Les ondes progressives, dues à l'action du vent, dont les distances entre
crêtes vont de quelques mètres à quelques centaines de mètres sont
appelées "lames" ("waves").
Lorsque des lames se reproduisent plus ou moins grossièrement à
l'identique à des intervalles de temps allant de quelques secondes à
quelques dizaines de secondes, elles sont appelées "houles" ("swell").
Le mot "vagues" ("waves") n'implique, par contre, pas nécessairement
l'idée de reproduction plus ou moins périodique des phénomènes.

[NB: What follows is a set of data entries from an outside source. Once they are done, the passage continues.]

Lemma hexToCompactInPlace_spec t ns : nibbles ns -> with_term t ns <> [] ->
  exists buf, hexToCompactInPlace (with_term t ns) = Ok (zlen (compact t ns), buf) /\
    take (length (compact t ns)) buf = compact t ns.
Proof.
  intros Hn Hne. destruct (hasTerm_with_term t ns Hn) as [Ht _].
  unfold hexToCompactInPlace. rewrite Ht.
  set (c := if t then [16] else []).
  assert (Hw : with_term t ns = ns ++ c) by (destruct t; [done | symmetry; apply app_nil_r]).
  replace (if t then (Z.shiftl 1 5, zlen (with_term t ns) - 1) else (0, zlen (with_term t ns)))
    with (if t then 32 else 0, zlen ns)
    by (destruct t; cbn [with_term]; [rewrite zlen_app; f_equal; unfold zlen; cbn [length]; lia | done]).
  rewrite land1_odd, zlen_compact, Hw. unfold compact at 1 2. destruct (Z.odd (zlen ns)) eqn:Ho; cbn [Z.eqb Pos.eqb].
  - destruct ns as [|x r]; [done|]. apply Forall_cons in Hn as [Hx Hr].
    change (nth_or_panic ((x :: r) ++ c) 0) with (Ok x). cbn [mbind res_bind].
    assert (Hor : Z.odd (zlen r) = false) by (rewrite zlen_cons, Z.odd_add in Ho; by destruct (Z.odd (zlen r))).
    destruct (inPlace_loop_spec r [x] c (S (length ((x :: r) ++ c))) 1) as (hex' & E & Hl & Hta & He);
      [done | done | cbn [app length]; rewrite length_app; lia | cbn; lia |].
    change ((x :: r) ++ c) with ([x] ++ r ++ c) in *. change (zlen (x :: r)) with (zlen ([x] ++ r)).
    rewrite zlen_app. change (zlen [x]) with 1 in *. change (Z.of_nat 1) with 1 in E. rewrite E. cbn [mbind res_bind]. cbn [app length] in Hl.
    rewrite bool_decide_true by (unfold zlen; lia).
    eexists. split; [reflexivity|]. cbn [hd tl length].
    destruct hex' as [|h0 hex']; [done|]. change (<[0%nat := ?f]> (h0 :: hex')) with (f :: hex').
    cbn [take]. f_equal; [destruct t; [apply (first_byte true) | apply (first_byte false)]; done|].
    destruct r as [|z r'].
    + cbn [pack length]. apply take_0.
    + specialize (Hta ltac:(done)). cbn [app take Nat.add] in Hta. by injection Hta.
  - cbn [mbind res_bind].
    destruct (inPlace_loop_spec ns [] c (S (length (ns ++ c))) 1) as (hex' & E & Hl & Hta & He);
      [done | done | rewrite length_app; lia | cbn; lia |].
    change ([] ++ ns ++ c) with (ns ++ c) in *. change (zlen (@nil Z)) with 0 in E.
    change (0 + zlen ns) with (zlen ns) in E. change (Z.of_nat 1) with 1 in E.
    rewrite E. cbn [mbind res_bind].
    assert (Hpos : (0 < length (ns ++ c))%nat) by (rewrite <- Hw; destruct (with_term t ns); [done | cbn; lia]).
    rewrite bool_decide_true by (unfold zlen; lia).
    eexists. split; [reflexivity|]. cbn [length].
    destruct hex' as [|h0 hex']; [cbn in Hl; lia|]. change (<[0%nat := ?f]> (h0 :: hex')) with (f :: hex').
    cbn [take]. f_equal; [by destruct t|].
    destruct ns as [|z r'].
    + cbn [pack length]. apply take_0.
    + specialize (Hta ltac:(done)). cbn [app take Nat.add] in Hta. by injection Hta.
Qed.

(** ** Hex keys of byte keys *)

Lemma keybytesToHex_unpack key : keybytesToHex key = with_term true (unpack key).
Proof. done. Qed.

Lemma hexToKeybytes_spec t ns : nibbles ns ->
  hexToKeybytes (with_term t ns) = if Z.odd (zlen ns) then Panic PanicOddKey else Ok (pack ns).
Proof.
  intros Hn. destruct (hasTerm_with_term t ns Hn) as [Ht Hr]. unfold hexToKeybytes.
  rewrite Ht, Hr, land1_odd. destruct (Z.odd (zlen ns)) eqn:Ho; [done|].
  by apply decodeNibbles_spec.
Qed.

Le terme "mer du vent" ("wind generated sea") désigne le système, assez
confus, d'oscillations forcées que le vent fait naître, et qu'il développe par
la suite, à la surface de la mer.
Le terme "mer complètement formée" ("fully developed wind sea")
désigne le système, relativement organisé, d'oscillations libres que les
lames précédentes finissent par constituer lorsqu'il n'y a plus de vent ou
lorsqu'elles sont sorties de la zone d'influence du vent.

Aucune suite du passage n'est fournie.